# Aim of the exercise
Count the lines below that contain the word "pointer", and state only that number.
--- Available data ---
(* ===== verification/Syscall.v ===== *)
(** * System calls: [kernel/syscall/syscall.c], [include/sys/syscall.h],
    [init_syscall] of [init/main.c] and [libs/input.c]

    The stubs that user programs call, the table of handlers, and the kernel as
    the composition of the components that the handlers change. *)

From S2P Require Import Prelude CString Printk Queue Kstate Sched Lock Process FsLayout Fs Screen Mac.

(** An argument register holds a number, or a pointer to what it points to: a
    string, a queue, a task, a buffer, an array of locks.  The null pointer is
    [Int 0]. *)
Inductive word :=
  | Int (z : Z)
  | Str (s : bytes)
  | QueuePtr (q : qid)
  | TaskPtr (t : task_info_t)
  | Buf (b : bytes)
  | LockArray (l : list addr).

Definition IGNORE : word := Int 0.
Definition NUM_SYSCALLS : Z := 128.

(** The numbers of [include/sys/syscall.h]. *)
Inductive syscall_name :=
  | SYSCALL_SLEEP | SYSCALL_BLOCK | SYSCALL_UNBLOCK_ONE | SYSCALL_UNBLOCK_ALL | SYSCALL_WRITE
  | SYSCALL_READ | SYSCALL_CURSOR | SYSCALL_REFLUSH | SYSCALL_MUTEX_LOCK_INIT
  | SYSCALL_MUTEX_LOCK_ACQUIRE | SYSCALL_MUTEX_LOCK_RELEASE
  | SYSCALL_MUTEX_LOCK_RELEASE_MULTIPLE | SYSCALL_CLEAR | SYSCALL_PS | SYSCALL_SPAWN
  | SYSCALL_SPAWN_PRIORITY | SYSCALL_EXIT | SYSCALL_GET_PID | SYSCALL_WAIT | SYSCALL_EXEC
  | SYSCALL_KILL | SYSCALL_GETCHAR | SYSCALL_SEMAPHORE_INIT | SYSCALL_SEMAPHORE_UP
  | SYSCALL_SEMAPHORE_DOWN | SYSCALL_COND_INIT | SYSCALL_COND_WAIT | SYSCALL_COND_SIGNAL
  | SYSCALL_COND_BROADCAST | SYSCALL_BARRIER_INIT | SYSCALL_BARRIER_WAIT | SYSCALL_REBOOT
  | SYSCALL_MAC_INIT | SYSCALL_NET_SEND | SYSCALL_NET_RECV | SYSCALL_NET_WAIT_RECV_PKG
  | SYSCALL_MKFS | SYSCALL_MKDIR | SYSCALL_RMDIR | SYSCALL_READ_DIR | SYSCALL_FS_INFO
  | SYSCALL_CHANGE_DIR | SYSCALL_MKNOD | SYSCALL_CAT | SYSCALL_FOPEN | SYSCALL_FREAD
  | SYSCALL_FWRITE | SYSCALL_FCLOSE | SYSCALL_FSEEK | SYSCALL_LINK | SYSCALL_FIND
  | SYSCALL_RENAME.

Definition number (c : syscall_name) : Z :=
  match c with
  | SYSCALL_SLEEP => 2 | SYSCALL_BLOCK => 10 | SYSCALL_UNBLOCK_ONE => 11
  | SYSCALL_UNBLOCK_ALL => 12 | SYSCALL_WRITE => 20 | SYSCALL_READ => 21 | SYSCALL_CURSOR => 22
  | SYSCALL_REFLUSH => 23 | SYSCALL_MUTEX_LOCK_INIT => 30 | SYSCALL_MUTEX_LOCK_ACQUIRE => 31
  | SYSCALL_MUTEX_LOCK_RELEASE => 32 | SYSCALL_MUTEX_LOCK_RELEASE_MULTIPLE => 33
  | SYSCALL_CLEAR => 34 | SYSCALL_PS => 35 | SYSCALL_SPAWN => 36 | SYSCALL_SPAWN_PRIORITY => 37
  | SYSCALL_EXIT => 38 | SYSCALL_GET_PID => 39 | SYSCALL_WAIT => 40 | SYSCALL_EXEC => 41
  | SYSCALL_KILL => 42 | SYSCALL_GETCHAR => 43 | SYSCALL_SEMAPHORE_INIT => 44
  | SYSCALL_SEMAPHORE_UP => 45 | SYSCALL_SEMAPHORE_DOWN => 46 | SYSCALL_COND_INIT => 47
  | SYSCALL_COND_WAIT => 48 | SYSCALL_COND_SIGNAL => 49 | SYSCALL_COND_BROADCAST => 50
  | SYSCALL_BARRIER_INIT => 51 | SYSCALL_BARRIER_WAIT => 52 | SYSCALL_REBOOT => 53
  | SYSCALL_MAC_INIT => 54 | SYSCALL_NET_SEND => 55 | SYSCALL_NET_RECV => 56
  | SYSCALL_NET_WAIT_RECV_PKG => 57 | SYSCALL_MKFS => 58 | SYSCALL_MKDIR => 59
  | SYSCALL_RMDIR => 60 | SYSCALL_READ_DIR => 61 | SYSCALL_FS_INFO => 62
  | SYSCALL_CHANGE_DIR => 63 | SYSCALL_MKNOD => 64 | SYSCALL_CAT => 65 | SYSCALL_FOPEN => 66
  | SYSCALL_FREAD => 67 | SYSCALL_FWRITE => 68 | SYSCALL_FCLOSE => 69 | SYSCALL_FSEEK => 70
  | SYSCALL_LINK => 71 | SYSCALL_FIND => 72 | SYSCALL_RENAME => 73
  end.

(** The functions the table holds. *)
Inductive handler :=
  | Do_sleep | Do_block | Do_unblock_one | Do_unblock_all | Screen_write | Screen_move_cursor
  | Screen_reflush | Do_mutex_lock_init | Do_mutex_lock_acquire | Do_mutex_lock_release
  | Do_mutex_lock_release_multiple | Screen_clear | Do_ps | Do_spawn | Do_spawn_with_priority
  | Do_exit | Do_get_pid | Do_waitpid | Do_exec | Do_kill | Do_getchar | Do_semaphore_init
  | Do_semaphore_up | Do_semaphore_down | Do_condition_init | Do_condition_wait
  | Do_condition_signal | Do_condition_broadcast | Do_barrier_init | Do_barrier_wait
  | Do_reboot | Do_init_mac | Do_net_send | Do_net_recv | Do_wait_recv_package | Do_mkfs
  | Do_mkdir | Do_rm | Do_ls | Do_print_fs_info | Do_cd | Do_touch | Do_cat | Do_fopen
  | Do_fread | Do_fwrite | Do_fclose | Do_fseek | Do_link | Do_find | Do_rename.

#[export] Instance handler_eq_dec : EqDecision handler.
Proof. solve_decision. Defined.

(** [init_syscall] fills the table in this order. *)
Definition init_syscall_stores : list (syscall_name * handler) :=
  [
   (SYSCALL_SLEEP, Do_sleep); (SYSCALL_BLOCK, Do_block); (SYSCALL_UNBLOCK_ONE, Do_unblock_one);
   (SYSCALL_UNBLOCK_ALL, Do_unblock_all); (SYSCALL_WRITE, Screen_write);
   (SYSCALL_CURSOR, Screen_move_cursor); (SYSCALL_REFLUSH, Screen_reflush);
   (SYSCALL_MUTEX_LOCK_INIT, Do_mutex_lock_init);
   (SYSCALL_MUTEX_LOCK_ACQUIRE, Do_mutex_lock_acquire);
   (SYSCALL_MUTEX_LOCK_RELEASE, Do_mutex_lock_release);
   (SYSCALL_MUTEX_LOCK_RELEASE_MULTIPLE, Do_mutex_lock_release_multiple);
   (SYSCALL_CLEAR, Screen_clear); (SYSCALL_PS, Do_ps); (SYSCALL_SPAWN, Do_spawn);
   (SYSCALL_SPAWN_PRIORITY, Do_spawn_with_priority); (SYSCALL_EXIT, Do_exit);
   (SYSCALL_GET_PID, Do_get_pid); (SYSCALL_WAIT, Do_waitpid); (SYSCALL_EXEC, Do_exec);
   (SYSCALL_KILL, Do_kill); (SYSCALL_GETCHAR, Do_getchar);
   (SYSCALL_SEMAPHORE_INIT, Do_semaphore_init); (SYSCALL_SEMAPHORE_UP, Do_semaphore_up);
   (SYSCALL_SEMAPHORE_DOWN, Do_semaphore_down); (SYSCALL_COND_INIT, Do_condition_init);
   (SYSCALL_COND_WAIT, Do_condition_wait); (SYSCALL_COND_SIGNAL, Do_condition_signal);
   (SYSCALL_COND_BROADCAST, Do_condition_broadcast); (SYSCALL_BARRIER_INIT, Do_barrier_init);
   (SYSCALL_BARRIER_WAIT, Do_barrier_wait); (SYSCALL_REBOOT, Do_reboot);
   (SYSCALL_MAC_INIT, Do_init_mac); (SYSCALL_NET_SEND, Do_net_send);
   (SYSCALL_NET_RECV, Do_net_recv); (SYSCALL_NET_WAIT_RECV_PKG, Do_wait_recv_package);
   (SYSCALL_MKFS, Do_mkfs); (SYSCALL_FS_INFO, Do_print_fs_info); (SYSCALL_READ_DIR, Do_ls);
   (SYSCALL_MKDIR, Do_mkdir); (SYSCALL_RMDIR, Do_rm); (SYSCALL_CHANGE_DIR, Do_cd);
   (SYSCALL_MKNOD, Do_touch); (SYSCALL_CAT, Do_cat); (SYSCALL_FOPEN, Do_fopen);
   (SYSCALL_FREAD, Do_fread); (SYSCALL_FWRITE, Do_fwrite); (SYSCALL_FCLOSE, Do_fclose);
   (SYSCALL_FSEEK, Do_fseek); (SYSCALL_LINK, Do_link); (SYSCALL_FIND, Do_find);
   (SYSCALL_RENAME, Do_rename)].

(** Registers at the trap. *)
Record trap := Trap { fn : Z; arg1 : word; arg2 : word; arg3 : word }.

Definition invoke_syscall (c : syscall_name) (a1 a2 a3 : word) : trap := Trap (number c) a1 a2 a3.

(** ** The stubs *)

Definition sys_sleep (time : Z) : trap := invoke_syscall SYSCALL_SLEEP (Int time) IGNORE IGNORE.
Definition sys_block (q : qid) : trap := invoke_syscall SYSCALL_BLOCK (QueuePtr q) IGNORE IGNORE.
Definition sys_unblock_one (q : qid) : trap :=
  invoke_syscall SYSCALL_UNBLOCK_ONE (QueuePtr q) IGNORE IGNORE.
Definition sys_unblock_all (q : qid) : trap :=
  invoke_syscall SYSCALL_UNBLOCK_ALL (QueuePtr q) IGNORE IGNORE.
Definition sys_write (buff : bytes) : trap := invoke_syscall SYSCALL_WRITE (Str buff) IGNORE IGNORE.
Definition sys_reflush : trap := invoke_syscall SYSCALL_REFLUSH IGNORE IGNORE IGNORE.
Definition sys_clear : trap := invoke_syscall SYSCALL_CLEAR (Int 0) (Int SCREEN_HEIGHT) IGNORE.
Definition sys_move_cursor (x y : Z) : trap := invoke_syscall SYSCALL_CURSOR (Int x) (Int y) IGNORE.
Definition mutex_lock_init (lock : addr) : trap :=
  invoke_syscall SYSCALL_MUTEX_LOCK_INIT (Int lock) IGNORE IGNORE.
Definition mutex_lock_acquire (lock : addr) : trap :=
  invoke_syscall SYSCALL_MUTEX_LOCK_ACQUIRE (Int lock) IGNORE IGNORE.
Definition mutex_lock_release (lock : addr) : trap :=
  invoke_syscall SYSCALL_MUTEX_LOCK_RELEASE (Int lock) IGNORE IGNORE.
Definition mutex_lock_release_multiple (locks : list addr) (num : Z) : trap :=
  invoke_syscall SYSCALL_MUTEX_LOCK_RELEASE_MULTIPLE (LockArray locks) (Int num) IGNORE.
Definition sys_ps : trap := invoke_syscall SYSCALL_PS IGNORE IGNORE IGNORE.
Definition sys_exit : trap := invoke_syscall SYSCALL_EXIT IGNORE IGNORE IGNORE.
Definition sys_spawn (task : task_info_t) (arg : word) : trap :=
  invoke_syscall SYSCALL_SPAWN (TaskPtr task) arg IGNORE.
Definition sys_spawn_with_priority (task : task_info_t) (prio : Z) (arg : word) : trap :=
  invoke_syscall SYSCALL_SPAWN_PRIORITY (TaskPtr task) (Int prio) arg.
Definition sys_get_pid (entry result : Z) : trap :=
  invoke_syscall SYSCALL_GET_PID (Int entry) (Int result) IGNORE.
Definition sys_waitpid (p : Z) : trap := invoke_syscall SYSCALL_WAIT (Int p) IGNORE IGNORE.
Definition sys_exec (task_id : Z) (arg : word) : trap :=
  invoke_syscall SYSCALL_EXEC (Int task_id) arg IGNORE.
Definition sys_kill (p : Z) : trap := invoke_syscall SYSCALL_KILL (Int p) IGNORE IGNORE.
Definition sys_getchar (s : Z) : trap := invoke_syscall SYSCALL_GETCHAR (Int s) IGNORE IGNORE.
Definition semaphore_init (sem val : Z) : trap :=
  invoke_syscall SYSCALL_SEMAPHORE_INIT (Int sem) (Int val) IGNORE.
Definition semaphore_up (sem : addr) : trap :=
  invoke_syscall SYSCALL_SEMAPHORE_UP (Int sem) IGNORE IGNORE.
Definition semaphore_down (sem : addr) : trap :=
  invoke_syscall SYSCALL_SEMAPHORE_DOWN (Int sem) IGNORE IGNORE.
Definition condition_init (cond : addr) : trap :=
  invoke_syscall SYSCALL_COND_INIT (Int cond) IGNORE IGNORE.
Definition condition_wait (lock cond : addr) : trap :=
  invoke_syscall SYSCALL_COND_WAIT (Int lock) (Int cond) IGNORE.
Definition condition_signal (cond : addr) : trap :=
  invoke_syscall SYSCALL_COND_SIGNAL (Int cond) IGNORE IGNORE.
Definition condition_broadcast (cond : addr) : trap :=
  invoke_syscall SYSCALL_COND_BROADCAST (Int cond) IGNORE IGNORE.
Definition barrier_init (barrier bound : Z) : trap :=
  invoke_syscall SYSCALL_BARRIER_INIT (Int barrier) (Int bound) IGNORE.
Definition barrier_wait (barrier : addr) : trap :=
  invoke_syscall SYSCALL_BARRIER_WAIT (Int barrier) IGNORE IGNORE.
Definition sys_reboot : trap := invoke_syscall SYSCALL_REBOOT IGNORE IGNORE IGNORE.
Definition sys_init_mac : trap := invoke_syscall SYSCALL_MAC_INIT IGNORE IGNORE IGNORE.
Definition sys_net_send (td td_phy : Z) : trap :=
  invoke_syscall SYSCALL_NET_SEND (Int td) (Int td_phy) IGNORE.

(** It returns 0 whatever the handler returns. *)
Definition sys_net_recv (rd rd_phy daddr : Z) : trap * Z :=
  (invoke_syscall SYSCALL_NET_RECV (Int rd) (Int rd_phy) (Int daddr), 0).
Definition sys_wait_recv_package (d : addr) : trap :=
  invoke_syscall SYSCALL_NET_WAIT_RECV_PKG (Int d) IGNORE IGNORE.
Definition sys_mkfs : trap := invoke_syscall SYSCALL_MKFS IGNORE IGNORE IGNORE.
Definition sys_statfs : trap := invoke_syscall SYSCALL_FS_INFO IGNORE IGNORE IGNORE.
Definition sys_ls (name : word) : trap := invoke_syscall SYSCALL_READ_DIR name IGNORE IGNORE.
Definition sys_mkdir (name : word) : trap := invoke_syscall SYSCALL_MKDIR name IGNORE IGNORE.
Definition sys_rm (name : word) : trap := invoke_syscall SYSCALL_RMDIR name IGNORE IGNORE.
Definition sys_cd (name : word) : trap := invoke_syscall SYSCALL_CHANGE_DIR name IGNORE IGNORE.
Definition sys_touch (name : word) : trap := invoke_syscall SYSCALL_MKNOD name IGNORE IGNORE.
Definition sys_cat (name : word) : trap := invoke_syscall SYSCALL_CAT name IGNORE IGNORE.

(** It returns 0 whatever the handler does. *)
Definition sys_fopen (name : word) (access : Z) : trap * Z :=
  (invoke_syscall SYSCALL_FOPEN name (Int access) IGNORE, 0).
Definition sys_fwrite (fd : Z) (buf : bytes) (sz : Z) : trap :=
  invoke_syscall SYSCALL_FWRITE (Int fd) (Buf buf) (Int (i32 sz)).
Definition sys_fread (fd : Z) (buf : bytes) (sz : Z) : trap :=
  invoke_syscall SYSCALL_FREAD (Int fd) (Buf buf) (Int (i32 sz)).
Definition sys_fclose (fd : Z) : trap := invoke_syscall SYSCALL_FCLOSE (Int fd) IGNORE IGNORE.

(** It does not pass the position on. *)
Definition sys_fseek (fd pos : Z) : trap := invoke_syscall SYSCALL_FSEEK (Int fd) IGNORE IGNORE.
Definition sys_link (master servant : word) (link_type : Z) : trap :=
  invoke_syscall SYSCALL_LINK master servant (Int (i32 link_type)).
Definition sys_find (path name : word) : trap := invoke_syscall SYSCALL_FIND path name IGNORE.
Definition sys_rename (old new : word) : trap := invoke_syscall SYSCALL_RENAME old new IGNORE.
---
# Answer for this exercise
2